BRIDGE Program at Pitman and Turlock High School


A new Turlock Unified School District program will help at-risk 9th and 10th graders at both Pitman and Turlock High Schools, the TUSD Board of Trustees heard Tuesday.

Although the new BRIDGE program will not begin until the 2013-2014 school year, the Board of Trustees showed enthusiasm for the new program, which provides a hybrid approach of textbook and online learning. By implementing a modified schedule, at-risk students will be able to recover lost credit as well as modify their behaviors.

“This program will affect their behavior and give them options,” said TUSD Trustee Dr. Harinder Grewal. “It is a win-win program.”

Currently, there is no alternative setting at either high school for the placement of 9th and 10th grade students who need direct instruction and/or a modified schedule to make up for credit deficiencies.

The new BRIDGE Program will accommodate 30 students at both Pitman High School and Turlock High School, providing independent study, online learning, tutorial support, and direct instruction.

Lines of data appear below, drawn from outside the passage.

(** ** Player records: what is refused *)

(** X19. [validate_player_data] raises on one kind of input only: a
    non-empty record whose [batting_avg] is a string, on which the
    comparison with zero raises [TypeError].  On every other input (no
    record, an empty one, a missing, null or numeric average, NaN included)
    it returns a record. *)
Theorem validate_player_data_refuses_string_average (input : option PlayerData) :
  (forall e, validate_player_data input = Raise e ->
     e = TypeError
     /\ exists d str, input = Some d /\ d !! "batting_avg" = Some (VStr str))
  /\ (forall d str, input = Some d -> d !! "batting_avg" = Some (VStr str) ->
        validate_player_data input = Raise TypeError)
  /\ ((forall d str, input = Some d -> d !! "batting_avg" <> Some (VStr str)) ->
        exists d', validate_player_data input = Ok d').
Proof.
  assert (Hreturns : forall d, (forall str, d !! "batting_avg" <> Some (VStr str)) ->
                               exists d', validate_player_data (Some d) = Ok d').
  { intros d Hd. destruct (Nat.eqb (size d) 0) eqn:Hs.
    - unfold validate_player_data. rewrite Hs. eauto.
    - rewrite (validate_player_data_run d Hs Hd). eauto. }
  split; [|split].
  - intros e H. destruct input as [d|]; [|discriminate].
    destruct (d !! "batting_avg") as [x|] eqn:Hd.
    + destruct x as [|str| |];
        try (destruct (Hreturns d) as [d' Hd']; [intros str; rewrite Hd; discriminate|];
             rewrite Hd' in H; discriminate).
      rewrite (validate_player_data_string_avg d str
                 (lookup_size_nonzero d "batting_avg" (VStr str) Hd) Hd) in H.
      injection H as <-. split; [reflexivity|]. eauto.
    + destruct (Hreturns d) as [d' Hd']; [intros str; rewrite Hd; discriminate|].
      rewrite Hd' in H. discriminate.
  - intros d str -> Hd.
    exact (validate_player_data_string_avg d str
             (lookup_size_nonzero d "batting_avg" (VStr str) Hd) Hd).
  - intros Hno. destruct input as [d|]; [|eexists; reflexivity].
    apply Hreturns. intros str. exact (Hno d str eq_refl).
Qed.
(** * simple-webserver: the leaderboard service of [src/index.ts]

    The service has two routes over one MongoDB collection:
    [GET /leaderboard] (the ten best scores) and [PUT /leaderboard]
    (submit a score), registered by an async bootstrap function once the
    store connection is up.

    The development follows the source top-down:
    - [JS]         the JavaScript values the handlers see ([body: any]),
                   numbers as IEEE 754 binary64, [typeof], [===], property
                   reads, [>=];
    - [Mongo]      the collection and the three cursor operations the
                   handlers call ([find] with a projection, [sort], [limit])
                   and [insertOne];
    - [Fastify]    how the framework turns what an async handler returns or
                   throws into an HTTP reply, and how the body reads once
                   it is serialised as JSON;
    - [Server]     the two handlers and the bootstrap function;
    - the theorems. *)

From Stdlib Require Import List String ZArith Bool Lia Permutation Sorted.
From Stdlib Require Import Floats.SpecFloat.
Import ListNotations.
Local Open Scope string_scope.
Local Open Scope list_scope.
Local Set Warnings "-register-all".

(* ================================================================== *)
(** ** JavaScript values *)

Module JS.

(** A JavaScript number is an IEEE 754 binary64 value.  [spec_float] is the
    Standard Library's specification type for such values: signed zeros,
    signed infinities, NaN, and finite values [(-1)^s * m * 2^e].  A
    binary64 value is a [spec_float] in canonical form
    ([valid_binary prec emax]); the type does not enforce the canonical
    form, and nothing below depends on it. *)
Definition number : Type := spec_float.

Definition prec : Z := 53.
Definition emax : Z := 1024.

Definition NaN : number := S754_nan.
Definition Infinity : number := S754_infinity false.
Definition NegInfinity : number := S754_infinity true.

(** The number written as the integer literal [z] in the source
    ([400], [200], [2000], [10], ...). *)
Definition num (z : Z) : number := binary_normalize prec emax z 0 false.

Definition is_NaN (x : number) : bool :=
  match x with S754_nan => true | _ => false end.
(** [technologyLayers], in the order of its keys. *)
Definition technologyLayers : list (TechnologyType * LayerConfig) :=
  [ (ALL, {| mlid := "EBU-RBUS-ALL"; geoserverLayer := "mtnsi:MTN-EBU-RBUS-ALL2";
             style := "MTN-EBU-RBUS-ALL"; opacity := 7 # 10 |});
    (T2G, {| mlid := "EBU-RBUS-ALL"; geoserverLayer := "mtnsi:MTNSA-Coverage-2G";
             style := "MTN-Coverage-2G"; opacity := 7 # 10 |});
    (T3G, {| mlid := "EBU-RBUS-ALL"; geoserverLayer := "mtnsi:MTNSA-Coverage-3G";
             style := "MTN-Coverage-3G"; opacity := 7 # 10 |});
    (T4G, {| mlid := "EBU-RBUS-ALL"; geoserverLayer := "mtnsi:MTNSA-Coverage-4G";
             style := "MTN-Coverage-4G"; opacity := 7 # 10 |});
    (T5G, {| mlid := "EBU-RBUS-ALL"; geoserverLayer := "mtnsi:MTNSA-Coverage-5G";
             style := "MTN-Coverage-5G"; opacity := 7 # 10 |});
    (UNCAPPED_WIRELESS,
          {| mlid := "UncappedWirelessEBU"; geoserverLayer := "mtnsi:MTNSA-Coverage-Tarana";
             style := "MTN-Coverage-UWA-EBU"; opacity := 7 # 10 |});
    (FIBRE, {| mlid := "FTTBCoverage"; geoserverLayer := "mtnsi:MTN-FTTB-Feasible";
             style := "MTN-FTTB-Feasible-G"; opacity := 7 # 10 |});
    (LICENSED_WIRELESS,
          {| mlid := "PMPCoverage"; geoserverLayer := "mtnsi:MTN-PMP-Feasible-Integrated";
             style := "MTN-PMP-Feasible-B"; opacity := 7 # 10 |});
    (FIXED_LTE,
          {| mlid := "FLTECoverageEBU"; geoserverLayer := "mtnsi:MTNSA-Coverage-FIXLTE-EBU-0";
             style := "MTN-Coverage-FIXLTE-EBU-R"; opacity := 7 # 10 |}) ].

During the current school year, both Turlock High and Pitman High have lost a combined 111 students to John B. Allard, the alternative high school in TUSD for students that have been expelled.

With the new BRIDGE program in place, at-risk students will have the opportunity to modify their behaviors and gain lost credit without having to leave their school.

“Independent at-risk is very difficult,” said Dana Trevethan, Interim Assistant Superintendent at TUSD. “We needed to find an alternative placement for these students. I would also like to say that some of these students who are considered ‘at-risk’ did not really have a choice, and many things were out of their control, such as their home life.”

Trevethan further stressed this, stating that several students that are considered ‘at-risk’ have only missed school and have credit deficiencies due to having to work to help support their household, as many come from low-income families.

“These are good kids, some who have just made bad choices,” said Trevethan.

The BRIDGE program will use a designated classroom at both Pitman and Turlock High School on the perimeter of each campus, to prevent disruption from student arrival and departure.

Recommendations for placement in the program will be directed to the Office of Pupil Services where both students and parents will agree to the expectations and guidelines of the BRIDGE program, as outlined in a contract.

TUSD will need to place a teacher at both sites for the new program who possesses a multiple-subject credential and is experienced with alternative education, technology and in supporting at-risk students.

The expected cost of the program is approximately $180,255, including two teacher salaries, allocation, annual Edgeunity License fee, 30 new computers and two new printers, furniture, and other start-up costs.

“I think this a great thing to do,” said Trustee Frank Lima. “I understand the challenges facing at-risk students, and I understand that these concerns have been acknowledged while creating this program.”

Comments 1

  1. Kids Deserve Better says:

    Good for these kids because the county has sold them out to independent study. Allard isn’t educating. Its a dumping ground for at risk kids.